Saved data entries
────
Lemma endpoint_read_eq fuel slices cb w :
  endpoint_read fuel slices cb w =
  let w0 := read_started w cb in
  if negb (length (leftover_bytes (ep w)) =? 0) then
    if length (source_buffer (ep w)) =? 0 then
      match on_read fuel 1 (swapped w0) with
      | (w', Returns r) => (w', Returns (status_of r))
      | (w', OutOfFuel) => (w', OutOfFuel)
      | (w', Aborted) => (w', Aborted)
      end
    else (swapped w0, Aborted)
  else
    let w1 := after_wrapped_read (after_ref w0) in
    match wrapped_read_status (after_ref w0) with
    | GRPC_ENDPOINT_PENDING => (w1, Returns GRPC_ENDPOINT_PENDING)
    | status =>
      match on_read fuel (match status with
                          | GRPC_ENDPOINT_DONE => 1
                          | _ => 0
                          end) w1 with
      | (w2, Returns r) =>
        if (r =? -1)%Z then (w2, Aborted)
        else (after_unref w2, Returns (status_of r))
      | (w2, OutOfFuel) => (w2, OutOfFuel)
      | (w2, Aborted) => (w2, Aborted)
      end
    end.
Proof.
  cbv zeta.
  cbn -[Nat.eqb on_read Z.eqb Z.sub Z.add secure_endpoint_unref after_unref
        secure_endpoint_ref grpc_endpoint_read endpoint_read_immediate].
  change (gpr_slice_buffer_reset_and_unref slices) with (@nil gpr_slice).
  fold (read_started w cb).
  destruct (length (leftover_bytes (ep w)) =? 0); cbn [negb].
  - rewrite (bind_returns _ _ _ _ _ _ _ (secure_endpoint_ref_eq _)).
    rewrite (bind_returns _ _ _ _ _ _ _ (grpc_endpoint_read_eq _)).
    destruct (wrapped_read_status (after_ref (read_started w cb)));
      [apply bind_on_read_immediate|reflexivity|apply bind_on_read_immediate].
  - cbn -[Nat.eqb on_read Z.eqb].
    destruct (length (source_buffer (ep w)) =? 0); [|reflexivity].
    unfold swapped, bind, ret; cbn -[Nat.eqb on_read Z.eqb].
    match goal with
    | |- context [on_read fuel 1 ?w0] =>
      destruct (on_read fuel 1 w0) as [w2 [r| |]]; reflexivity
    end.
Qed.

Lemma on_read_cb_eq fuel success w :
  on_read_cb fuel success w =
  match on_read fuel success w with
  | (w1, Returns r) =>
    match read_cb (ep w1) with
    | Some cb =>
      (after_unref
         {| ep := set_read_buffer false (ep w1);
            destination := destination w1;
            freed := freed w1;
            trace := trace w1 ++ [EvClosure cb r] |},
       Returns tt)
    | None =>
      ({| ep := set_read_buffer false (ep w1);
          destination := destination w1;
          freed := freed w1;
          trace := trace w1 |}, Aborted)
    end
  | (w1, OutOfFuel) => (w1, OutOfFuel)
  | (w1, Aborted) => (w1, Aborted)
  end.
Proof.
  unfold on_read_cb, bind.
  destruct (on_read fuel success w) as [w1 [r| |]]; try reflexivity.
  unfold call_read_cb, bind, modify_ep at 1, get_ep at 1.
  cbn [ep read_cb set_read_buffer].
  destruct (read_cb (ep w1)); [|reflexivity].
  unfold emit at 1. rewrite secure_endpoint_unref_eq. reflexivity.
Qed.


(** ** Reading traces *)

Lemma trace_since_app w w' evs :
  trace w' = trace w ++ evs -> trace_since w w' = evs.
Proof.
  unfold trace_since; intros ->.
  rewrite skipn_app, skipn_all, Nat.sub_diag; reflexivity.
Qed.

Lemma calls_locked cs :
  Forall (fun c => is_call c = true) cs -> calls (flat_map locked cs) = cs.
Proof.
  unfold calls. induction 1 as [|c cs Hc _ IH]; cbn; auto.
  rewrite Hc. cbn in IH. rewrite IH. reflexivity.
Qed.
────
== WHAT NEEDS TO BE DONE ==
Beginning with the top line of the data above, output every line exactly until the one that contains "(w', Returns (status_of r))", and include that one too.

== RESPONSE FOR THIS EXERCISE ==
Lemma endpoint_read_eq fuel slices cb w :
  endpoint_read fuel slices cb w =
  let w0 := read_started w cb in
  if negb (length (leftover_bytes (ep w)) =? 0) then
    if length (source_buffer (ep w)) =? 0 then
      match on_read fuel 1 (swapped w0) with
      | (w', Returns r) => (w', Returns (status_of r))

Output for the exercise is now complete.